Of Slippers and School Buses
Yellow buses round corners and rattle over half-paved August roads: we are all under construction and there are new routes to be learned.
I can still see my mother, in that terry-cloth zip up robe. Maybe it was chenille. On a good day, she’d taxi us down the endless gravel driveway and past the cornfield to the real road, where the bus idled a moment, collected my sisters and me. Most days were good days.
It’s the first week of school here. Friends pin back to school breakfasts and love letters in lunchboxes, and when we were little, I’m sure our back-to-schools were replete with merry making traditions to breathe an ounce of courage into us, into her.
But the first-day-of-school memory etched most deeply into my mind came years later, during those awkward in-between years.
There is my mother, robed in slippers and a weary summer’s worth of grass-stained laundry and adolescent bickering: her, standing smack dab on that yellow line behind the bus as we rolled away. My mother, with both hands raised high, singing the Hallelujah chorus: belting it right out loud, smile beaming in her bathrobe.
We would laugh and pretend to be embarrassed as her voice was enveloped in the bus’s roar, fading away as we chugged along to our next stop. Another September.

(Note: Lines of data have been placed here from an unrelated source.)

(** * tfsec rule AWS068 (eks / no-public-cluster-access-to-cidr)

  A shallow embedding of the check in
  [internal/app/tfsec/rules/aws/eks/no_public_cluster_access_to_cidr_rule.go]
  together with the collaborators it calls: the block accessor
  ([internal/app/tfsec/block]), the result set ([pkg/result]), the severity
  taxonomy ([pkg/severity]) and the CIDR classifier
  ([internal/app/tfsec/cidr]). *)

From Stdlib Require Import ZArith NArith List String Ascii Bool.
From stdpp Require Import base option strings gmap.
Import ListNotations.

Local Open Scope string_scope.

(** ** pkg/severity *)

Module severity.

(** Modelled from the spec: package [pkg/severity] is not among the sources;
    the levels are the ordered taxonomy the specification lists. *)
Inductive Severity : Set :=
| Critical
| High
| Medium
| Low
| Info.

(** Position in the taxonomy, most severe first. *)
Definition rank (s : Severity) : nat :=
  match s with
  | Critical => 0
  | High => 1
  | Medium => 2
  | Low => 3
  | Info => 4
  end.

Definition eqb (a b : Severity) : bool := Nat.eqb (rank a) (rank b).

End severity.

(** ** internal/app/tfsec/block *)

Module block.

(** Modelled from the spec: package [internal/app/tfsec/block] is not among
    the sources. A source range locates a block or an attribute in its
    file. *)
Record Range : Set := mkRange {
  Filename : string;
  StartLine : Z;
  EndLine : Z
}.

(** Modelled from the spec: an attribute value is a boolean, a scalar string
    or an ordered sequence of strings. *)
Inductive Value : Set :=
| VBool (b : bool)
| VString (s : string)
| VList (l : list string).

(** Modelled from the spec: an attribute is a named value with the source
    range it was read from. [AttrRange] is the method [Attribute.Range()]. *)
Record Attribute : Set := mkAttribute {
  AttrName : string;
  AttrValue : Value;
  AttrRange : Range
}.

(** Modelled from the spec: a block carries a type label, a unique name, its
    own source range, its attributes keyed by name and its nested blocks in
    document order. [FullName] and [BlockRange] are the methods
    [Block.FullName()] and [Block.Range()]. *)
#[warnings="-register-all"]
Inductive Block : Type := mkBlock {
  TypeLabel : string;
  FullName : string;
  BlockRange : Range;
  Attributes : gmap string Attribute;
  Children : list Block
}.

(** Modelled from the spec: the lookup of a nested block by name is nullable
    and resolves to one block, the first one of that type in document
    order. *)
Definition GetBlock (b : Block) (name : string) : option Block :=
  List.find (fun c => String.eqb (TypeLabel c) name) (Children b).

(** Modelled from the spec: nullable lookup of an attribute by name. *)
Definition GetAttribute (b : Block) (name : string) : option Attribute :=
  Attributes b !! name.

(** Modelled from the spec: [HasChild] holds when the block has a nested
    block of the given type, [MissingChild] when it has none. *)
Definition HasChild (b : Block) (childElement : string) : bool :=
  List.existsb (fun c => String.eqb (TypeLabel c) childElement) (Children b).

Definition MissingChild (b : Block) (childElement : string) : bool :=
  negb (HasChild b childElement).

(** Modelled from the spec: [IsFalse] is a boolean-typed query; it holds of
    an attribute whose value is the boolean [false] and of no other. *)
Definition IsFalse (a : Attribute) : bool :=
  match AttrValue a with
  | VBool b => negb b
  | VString _ => false
  | VList _ => false
  end.

(** Modelled from the spec: the network-range strings an attribute holds,
    one for a scalar string, the entries in order for a sequence, none for
    a boolean. *)
Definition ValueAsStrings (a : Attribute) : list string :=
  match AttrValue a with
  | VBool _ => []
  | VString s => [s]
  | VList l => l
  end.

End block.

(** ** internal/app/tfsec/cidr *)

Module cidr.

Import block.

(** A parsed range: the octets of the network prefix and the prefix length. *)
Record CIDR : Set := mkCIDR {
  Network : list N;
  PrefixLen : N
}.

(** Modelled from the spec: package [internal/app/tfsec/cidr] is not among the
    sources. The classifier parses each string into a network prefix and a
    prefix length; which address families the parser accepts is left to the
    system, so it is an interface here. [None] is an unparsable entry. *)
Class Parser : Type := ParseCIDR : string -> option CIDR.

(** *** An IPv4 parser: [a.b.c.d/n], decimal octets up to 255, [n] up to 32 *)

Definition digit_of (c : ascii) : option N :=
  let n := N_of_ascii c in
  if (48 <=? n)%N && (n <=? 57)%N then Some (n - 48)%N else None.

Fixpoint parse_digits (acc : N) (s : string) : option N :=
  match s with
  | EmptyString => Some acc
  | String c rest =>
      match digit_of c with
      | Some d => parse_digits (acc * 10 + d)%N rest
      | None => None
      end
  end.

Definition parse_dec (s : string) : option N :=
  match s with
  | EmptyString => None
  | _ => parse_digits 0%N s
  end.

(** The fields of [s] between occurrences of [sep]; [cur] is the field being
    read, in reverse. *)
Fixpoint split_on (sep : ascii) (cur : list ascii) (s : string) : list string :=
  match s with
  | EmptyString => [string_of_list_ascii (List.rev cur)]
  | String c rest =>
      if Ascii.eqb c sep
      then string_of_list_ascii (List.rev cur) :: split_on sep [] rest
      else split_on sep (c :: cur) rest
  end.

Definition parse_octet (s : string) : option N :=
  match parse_dec s with
  | Some n => if (n <=? 255)%N then Some n else None
  | None => None
  end.

Definition parse_ipv4 (s : string) : option (list N) :=
  match split_on "." [] s with
  | [a; b; c; d] =>
      match parse_octet a, parse_octet b, parse_octet c, parse_octet d with
      | Some a', Some b', Some c', Some d' => Some [a'; b'; c'; d']
      | _, _, _, _ => None
      end
  | _ => None
  end.

Definition ParseIPv4CIDR (s : string) : option CIDR :=
  match split_on "/" [] s with
  | [addr; len] =>
      match parse_ipv4 addr, parse_dec len with
      | Some ip, Some n =>
          if (n <=? 32)%N then Some (mkCIDR ip n) else None
      | _, _ => None
      end
  | _ => None
  end.

Definition ipv4_parser : Parser := ParseIPv4CIDR.

Section Classifier.

Context {parser : Parser}.

(** Modelled from the spec: one entry is open when it parses and its prefix
    length is zero; an unparsable entry is not open. *)
Definition entryIsOpen (entry : string) : bool :=
  match ParseCIDR entry with
  | Some c => (PrefixLen c =? 0)%N
  | None => false
  end.

(** Modelled from the spec: the entries are visited in order and the first
    open one settles the answer. *)
Fixpoint anyOpen (entries : list string) : bool :=
  match entries with
  | [] => false
  | entry :: rest => if entryIsOpen entry then true else anyOpen rest
  end.

(** Modelled from the spec: [IsOpen(attribute)] holds when any entry of the
    attribute is open. *)
Definition IsOpen (attr : Attribute) : bool :=
  anyOpen (ValueAsStrings attr).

And she would drive home, I suppose, take a shower. It never much occurred to me that she, too, filled seven hours until the bus rambled back up that hill.
School starts this week, and we’re rounding new corners, packing a little lunchbox and learning a new route.

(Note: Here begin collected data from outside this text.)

(* ===== verification/Prelude.v ===== *)
(** * Pintos: a verification development

    The sources are a Pintos kernel ([src/pintos/src]) with priority scheduling,
    priority donation, the feedback scheduler, an alarm clock, and user programs
    with argument passing and system calls.  The development translates the code
    into functions on explicit states and proves what the code relies on and
    promises.  Everywhere [None] is a kernel panic: a failed [ASSERT], an access
    to memory that is not there, or a division trap.

    ** Parts and files

    Lists ([lib/kernel/list.c], [list.h]).  [OrdList] has the operations on
    sequences; [ListC] has the C code, loads and stores on a heap of links;
    [ListRefine] proves that the code computes the operations, [list_sort] among
    them, and touches no other address.  The kernel's lists are sequences in all
    later files.

    Threads ([threads/thread.c], [synch.c], [interrupt.c], [devices/timer.c],
    [threads/fixed-point.h]), in the configuration of [threads/Make.vars].
    [Kernel] has the state: the globals, and threads, semaphores, locks and
    condition variables by address; a thread's stack is the list of [frame]s it
    still has to run.  [Thread] and [Synch] have the functions of [thread.c] and
    [synch.c], [FixedPoint] and [Mlfqs] the arithmetic.  [Sched] runs frames
    ([exec]) and interleaves client code and timer interrupts ([step]); [Inv] is
    the invariant.  [SchedInv], [SchedSwitch], [SchedOps], [SchedLock],
    [SchedCond], [SchedThread], [SchedTimer] and [SchedSafe] prove that every
    function keeps it and does not panic, [SchedBoot] that booting establishes
    it, [SchedDonors] a second invariant, of the donation lists.  [SchedFine] runs
    the frames that leave interrupts on statement by statement ([advance]), with
    interrupts between any two statements ([fstep]) or only between frames
    ([qstep]); it proves that executions of the second kind go through the states
    of [step], and has two executions of the first kind in which donation fails.
    [SchedProps] and [SchedPriority] have the theorems: the invariants, no
    panic, mutual exclusion, where blocked threads are, which thread runs next,
    which one is woken, whose priority a donation raises and what a release gives
    back, and an execution in which [cond_signal] reads a thread that is not
    there.

    Memory ([lib/round.h], [threads/vaddr.h], [palloc.c], [malloc.c], [pte.h],
    [userprog/pagedir.c], [lib/kernel/bitmap.c], [lib/string.c]).  [Machine] has
    32-bit arithmetic and addresses, [Bytes] byte sequences, [Bitmap] bitmaps,
    [Palloc] the page allocator on top of them (no page is handed out twice or
    lost), [Malloc] the block allocator on top of the page allocator (blocks do
    not overlap, have the size of their class or of their pages, and freed pages go
    back), [Pagedir] page tables in the
    allocator's memory (mapping a page changes one translation), [CString] the
    string library.

    Libraries ([lib/kernel/hash.c], [lib/stdlib.c], [lib/random.c],
    [lib/stdio.c], [lib/ustar.c], [lib/arithmetic.c]).  [Hash] has hash tables,
    whose buckets are blocks of [Malloc]; [StdlibC] sorting, searching and
    [atoi]; [Random] the random number generator; [Stdio] formatted output, on
    formats and strings in memory; [Ustar] archive headers; [Arith] 64-bit
    division.

    Devices.  [Io] has the ports ([threads/io.h]) and the monad of the drivers:
    a driver's step reads the answers of its device from a list and logs what it
    writes; it can panic, or wait for ever.  On it are [Serial]
    ([devices/serial.c], [input.c]), whose queues, with their locks and sleeping
    threads, are those of [Intq] ([devices/intq.c], where readers, writers and
    interrupt handlers interleave), [Delay] (calibration and delays of
    [timer.c]), [Kbd] ([kbd.c]), [Clock] ([pit.c], [rtc.c], [speaker.c]),
    [Console] ([vga.c], [lib/kernel/console.c]), [Ide] ([ide.c], over any
    controller; the class of controllers that keep the ATA protocol has an
    instance), and [Intr] ([threads/interrupt.c],
    [userprog/exception.c], [gdt.c], [tss.c]: interrupt table, handlers and
    segments).  [Block] has block devices, as the classes [BlockOps] and
    [BlockDev], and partitions as an instance of them; [Registry] the list of
    all devices ([devices/block.c], [partition.c]), where a partition shares the
    object of its disk, and the scan of partition tables.

    Start-up ([threads/init.c], [devices/shutdown.c]).  [Init] has the command
    line from the loader's bytes to the end of the session, on the devices of
    [Registry]; [Paging] the kernel's page tables, on the pages of [Palloc] and
    with the entries of [Pagedir].

    The file system ([filesys/inode.c], [file.c], [directory.c], [free-map.c],
    [filesys.c]) is parametric in the block device.  [FsState] has its state,
    [InodeIo] reading and writing, [FreeMap] the free map, [Inode] inodes and
    open files, [Directory] directories as finite maps, [Filesys] the operations
    on names.  [FsCore] has the invariant of the device and of what is open, and
    that the operations on inodes and the free map keep it; [FsRefine] the
    abstract file system of names, contents and open files, and that every call
    refines it; [FsMount] that formatting gives an empty one and mounting the
    one that was there.

    User programs ([userprog/process.c], [syscall.c]).  [Args] has
    [push_arguments], [Load] the ELF loader on top of the file system, the
    allocator and the page tables, [Process] the protocol of execute, wait and
    exit as a transition system, [Syscall] the system calls on top of the file
    system and the process's memory.

    ** What the theorems show

    Invariants and safety, over all executions of a transition system: the
    thread system ([SchedProps]), the page allocator ([Palloc]), the interrupt
    queue ([Intq]), the serial port ([Serial]), the process protocol ([Process]).
    The interrupt table is well formed after any registrations ([Intr]).
    Functional correctness and refinement: the list code against sequences, bitmaps against their bits, a
    hash table against a set, heap sort against the sorted permutation,
    sector-wise input and output against one copy, a directory against a map, a
    partition against the device it is on, all registered devices against the
    sectors of the disks, the file system, over all sequences of calls and
    mounts, against names, contents and open files, the IDE driver against an array of sectors, the display
    against a roll of lines, [printf] against the text it should print, page
    tables against a translation, the kernel's command line against the words it
    consists of, [push_arguments] against what [main] reads, 64-bit division
    against [Z].  Termination: [printf] on every format.
    Round trips: files through [write] and [read], bitmaps through their file,
    arguments through the stack, archive headers, dates.  Bounds: the feedback scheduler's arithmetic and
    the loader's segments.  Where the code does not do what its comments or its
    callers expect, a theorem exhibits it: [cond_signal_reads_garbage],
    [lock_acquire_race], [donation_race], [remainder_truncated], [partition_scan_diverges], [intq_panics_when_stale],
    [filesys_create_leaks], [dir_add_overwrites], [syscall_write_unchecked],
    [syscall_seek_panics], [syscall_read_readonly], [process_wait_hangs], [malloc_short_blocks],
    [memmove_correct] and the second half of [push_arguments_correct].

    ** Bounds and fuel

    Loops over lists and arrays recurse on the list or on the number of elements.
    A loop over a string gets [S (size m)] iterations, more than the mapped
    memory has bytes ([CString.fuel], lemma [cstring_fuel]); reading and writing
    an inode [S size], as each iteration copies a byte; [load_segment] one more
    than the number of pages; [heapify] one more than the size of the heap, as its
    index grows; [binary_search] one more than the number of elements; rounding
    down to a power of 2 takes at most 32, as every iteration clears a bit of the
    word; [malloc_init] 11, as it has room for 10 descriptors; the command line
    66, as [argv] has 65 elements.  A driver that polls takes one iteration per
    answer that its device still gives, so that running out of answers is
    waiting for ever.  An access through [Registry] passes at most 2 devices, a
    partition and its disk ([reg_ok]).  The recursion of
    the partition scan takes fuel as an argument: one level is enough for a table
    without extended partitions, and no amount for a table that leads back to
    itself.  [SchedFine.finish] takes the number of statements to the end of a
    frame, which the theorems show to exist.  32-bit arithmetic is written with [u32] and
    [int32] where it can leave the range.

    ** Granularity

    A frame of [Sched] runs without interruption.  Most frames are the stretches
    between the points where the code enables interrupts, sleeps or yields, and
    touch shared data with interrupts off, or once.  The frames that touch it more
    often with interrupts on are [lock_acquire] with its donations, what follows
    its [sema_down], [lock_try_acquire], [lock_release], [cond_signal], the end of
    [sema_up] and of [thread_create], [thread_set_priority], [thread_set_nice] and
    [timer_sleep]; [SchedFine] has their statements one by one, where a list
    operation and each of the two loops over a thread's own donors is one
    statement.  The invariant and the absence of panics are proved for
    interrupts outside these frames, and can fail with interrupts in them.  One step
    of [Intq] and [Process] runs without interruption as well, in [Process] also
    the code that changes a list of children with interrupts on.  The critical
    sections of the allocators' locks and what a system call does under
    [filesys_lock] are one step.  Heap addresses of the file system are not
    reused.

    ** Not modelled

    Assembly: [threads/loader.S], [start.S], [switch.S], [intr-stubs.S]; what
    the loader leaves in memory, what a stub pushes and the change of the current
    thread are inputs of the models.  [filesys/fsutil.c], whose functions are an
    argument of [Init]; [lib/kernel/debug.c], as a panic is an outcome;
    [lib/user], the tests and the utilities, which are not part of the kernel.
    The file system takes the results of its calls of [malloc] from a list
    ([FsState]) and not from [Malloc], and so does [Registry].  The
    initializations that [main] calls one after the other are an argument of
    [Init]. *)

From Stdlib Require Export ZArith Lia.
From stdpp Require Export base tactics list gmap option sorting.

#[export] Set Warnings "-clear-no-such-hyp".

(** ** Notation *)

Declare Scope kernel_scope.
Delimit Scope kernel_scope with K.
Open Scope kernel_scope.

(** [ASSERT (b)] of [lib/debug.h]: a failed assertion is a kernel panic.  A
    computation that may panic, or read or write outside the memory it owns,
    is an [option]; [None] is the panic. *)
Definition ASSERT (b : bool) : option unit := if b then Some tt else None.

Notation "'assert!' b ; k" := (ASSERT b ≫= λ _, k)
  (at level 20, b at level 100, k at level 200, right associativity,
   format "'assert!'  b ;  '/' k") : kernel_scope.

Lemma ASSERT_true b : b = true → ASSERT b = Some tt.
Proof. by intros ->. Qed.

Lemma ASSERT_Some b : ASSERT b = Some tt ↔ b = true.
Proof. by destruct b. Qed.

(** The null pointer. *)
Definition NULL : Z := 0.

(** ** Record update

    [r <| f := v |>] is [r] with field [f] set to [v], the model's [r.f = v].
    A record declares its eta-expansion as an instance of [Ctor]; the setter
    of each field is then found by abstracting the field's projection. *)
Class Ctor (R : Type) : Type := ctor : R → R.

Class Upd {R T : Type} (proj : R → T) : Type := upd : (T → T) → R → R.
Arguments upd {R T} proj {_} f r /.

Ltac solve_upd :=
  match goal with
  | |- @Upd ?R ?T ?proj =>
      let body := eval hnf in (@ctor R _) in
      let body := eval pattern proj in body in
      match body with
      | ?g proj => let s := eval cbv beta in (λ (f : T → T) (r : R), g (λ x, f (proj x)) r) in
          exact s
      end
  end.
#[export] Hint Extern 1 (Upd _) => solve_upd : typeclass_instances.

Notation "r <| f := v |>" := (upd f (λ _, v) r)
  (at level 1, f at level 0, v at level 200, left associativity,
   format "r  <| f  :=  v |>") : kernel_scope.
Notation "r <| f ::= g |>" := (upd f g r)
  (at level 1, f at level 0, g at level 200, left associativity,
   format "r  <| f  ::=  g |>") : kernel_scope.

(** ** Tactics *)

(** Turn boolean tests into propositions. *)
Ltac bool_simp :=
  repeat match goal with
  | H : (_ && _)%bool = true |- _ => apply andb_true_iff in H as [? ?]
  | H : (_ || _)%bool = false |- _ => apply orb_false_iff in H as [? ?]
  | H : negb _ = true |- _ => apply negb_true_iff in H
  | H : negb _ = false |- _ => apply negb_false_iff in H
  | H : bool_decide _ = true |- _ => apply bool_decide_eq_true in H
  | H : bool_decide _ = false |- _ => apply bool_decide_eq_false in H
  | H : (_ <? _)%Z = true |- _ => apply Z.ltb_lt in H
  | H : (_ <? _)%Z = false |- _ => apply Z.ltb_ge in H
  | H : (_ <=? _)%Z = true |- _ => apply Z.leb_le in H
  | H : (_ <=? _)%Z = false |- _ => apply Z.leb_gt in H
  | H : (_ =? _)%Z = true |- _ => apply Z.eqb_eq in H
  | H : (_ =? _)%Z = false |- _ => apply Z.eqb_neq in H
  end.

(** Discharge the head assertion of an option computation. *)
Ltac run_assert :=
  rewrite ASSERT_true; [cbn [mbind option_bind] |].

(** ** Transition systems *)

(** What every step keeps holds after any number of steps. *)
Lemma rtc_invariant {A} (R : relation A) (P : A → Prop) x y :
  (∀ a b, P a → R a b → P b) → rtc R x y → P x → P y.
Proof. intros K S. induction S; eauto. Qed.

(** ** Lists *)

Lemma Forall2_rev {A B} (P : A → B → Prop) l k : Forall2 P l k → Forall2 P (rev l) (rev k).
Proof. induction 1; simpl; [constructor|]. by apply Forall2_app; [|constructor]. Qed.

Lemma Forall2_and_r {A B} (P : A → B → Prop) (Q : B → Prop) l k :
  Forall2 P l k → Forall Q k → Forall2 (λ x y, P x y ∧ Q y) l k.
Proof. induction 1; intros F; [constructor|]. apply Forall_cons in F as [??]. constructor; auto. Qed.

Lemma filter_all_true {A} (P : A → Prop) `{∀ x, Decision (P x)} (l : list A) :
  (∀ x, x ∈ l → P x) → filter P l = l.
Proof.
  induction l as [|x l IH]; intros Hl; [done|].
  rewrite filter_cons, decide_True by (apply Hl; left). f_equal. apply IH.
  intros y Hy. apply Hl. by right.
Qed.

(** Exchanging elements permutes a list. *)
Lemma list_insert_perm {A} (l : list A) j x y : l !! j = Some x → x :: <[j := y]> l ≡ₚ y :: l.
Proof.
  revert j. induction l as [|z l IH]; intros [|j] E; simpl in *; [done..| |].
  - injection E as ->. apply Permutation_swap.
  - rewrite Permutation_swap, (IH j E). apply Permutation_swap.
Qed.

Lemma list_swap_perm {A} (l : list A) i j a b : l !! i = Some a → l !! j = Some b →
  <[j := a]> (<[i := b]> l) ≡ₚ l.
Proof.
  intros Hi Hj. apply (Permutation_cons_inv (a := b)).
  assert (<[i := b]> l !! j = Some b) as Hj'.
  { destruct (decide (i = j)) as [->|]; [|by rewrite list_lookup_insert_ne].
    apply list_lookup_insert_eq. by eapply lookup_lt_Some. }
  rewrite (list_insert_perm _ j b a Hj'). by apply list_insert_perm.
Qed.

(** ** Hints

    The facts that close the common side conditions: assertions that hold,
    executions of no and of one step. *)
Create HintDb kernel discriminated.
#[export] Hint Resolve ASSERT_true rtc_refl rtc_once Forall2_rev Forall2_and_r : kernel.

And all these years later, it’s my mother, unabashedly celebrating our return to school that breathes courage into me. Perhaps she was just relishing in the prospect of a quiet day, but when back to school butterflies return to this now twice stretched belly, her voice echos there too: a slipper-clad soundtrack for back to school nerves.
There are days we hum praise as straight-from-the-tree peaches drip from our fingertips, little streams of sweetness meandering down to their little elbows. And it is natural and good and easy.

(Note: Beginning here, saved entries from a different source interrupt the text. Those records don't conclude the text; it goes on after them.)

Lemma is_list_unique_loop h l pre x xs fuel :
  is_list h l (pre ++ x :: xs) → (length xs < fuel)%nat →
  ∃ h', list_unique_loop less fuel l x None h = Some h' ∧
    is_list h' l (pre ++ x :: (unique_from less x xs).1) ∧
    frame (cells l (pre ++ x :: xs)) h h'.
Proof.
  revert h pre x xs. induction fuel as [|fuel IH]; intros h pre x xs H Hf; [lia|].
  cbn [list_unique_loop]. rewrite (next_pos h l pre x xs H).
  rewrite list_end_eval by eauto with heap. cbn [mbind option_bind].
  assert (H' : is_list h l ((pre ++ [x]) ++ xs)) by by napp.
  rewrite (pos_eqb_tail h l _ _ H').
  destruct xs as [|y xs]; simpl.
  { exists h. split_and!; [done|done|reflexivity]. }
  destruct (negb (less x y) && negb (less y x)).
  - destruct (is_list_remove h l (pre ++ [x]) y xs) as (n&h1&Hr&_&H1&Hf1); [done|].
    rewrite Hr. cbn [mbind option_bind].
    destruct (IH h1 pre x xs) as (h2&Hl&H2&Hf2); [by napp|simpl in *; lia|].
    exists h2. split; [done|]. split.
    + destruct (unique_from less x xs). done.
    + assert (Hin : ∀ z, z ∈ cells l (pre ++ x :: xs) → z ∈ cells l (pre ++ x :: y :: xs)).
      { unfold cells. intros z. in_list. }
      eapply frame_trans; (eapply frame_weaken; [done|]); [|done].
      intros z Hz. apply Hin. revert Hz. unfold cells. by napp.
  - destruct (IH h (pre ++ [x]) y xs) as (h2&Hl&H2&Hf2); [by napp|simpl in *; lia|].
    exists h2. split; [done|]. split.
    + destruct (unique_from less y xs). by napp.
    + by rewrite <- (assoc_L (++)) in Hf2.
Qed.

Context `{!StrictWeakOrder less}.

(** The result of [list_max] is in the list, nothing exceeds it, and it is
    the first such element. *)
Lemma max_of_spec m xs :
  ∃ ys zs, m :: xs = ys ++ max_of m xs :: zs ∧
    Forall (λ x, less x (max_of m xs) = true) ys ∧
    Forall (λ x, less (max_of m xs) x = false) zs.
Proof.
  induction xs as [|x xs IH] using rev_ind.
  { exists [], []. by repeat constructor. }
  destruct IH as (ys&zs&E&Hy&Hz).
  unfold max_of in *. rewrite foldl_snoc.
  set (M := foldl _ m xs) in *. destruct (less M x) eqn:E'.
  - exists (m :: xs), []. split_and!; [done| |constructor].
    rewrite E. apply Forall_app; split; [|constructor; [done|]].
    + eapply Forall_impl; [done|]. intros z Hz'. simpl in *.
      eapply less_le_trans; [done..|by apply less_le].
    + eapply Forall_impl; [done|]. intros z Hz'. simpl in *.
      destruct (less z x) eqn:E2; [done|].
      by rewrite (swo_ntrans M z x) in E'.
  - exists ys, (zs ++ [x]). split_and!; [|done|].
    + rewrite app_comm_cons, E. by rewrite <- (assoc_L (++)).
    + apply Forall_app; split; [done|]. by repeat constructor.
Qed.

Sometimes we whisper the hard hallelujahs in the darkest night, just to hang on to a thread of fragile hope. And it is hard and good and necessary.
But other times, we stand in the middle of the road, throw our hands up and up belt out the thanks with laughter – even when the bus is headed to a new destination, and we’re left standing on the yellow line. We drown out the fear with a crazy love, tip the scales toward laughter, teach our daughters how to sing it louder and wilder than we ought.
And then, I suppose, we head home, take that shower, fill the seven hours and the years of this one small life, and hope the hallelujahs echo long in the chambers of their hearts.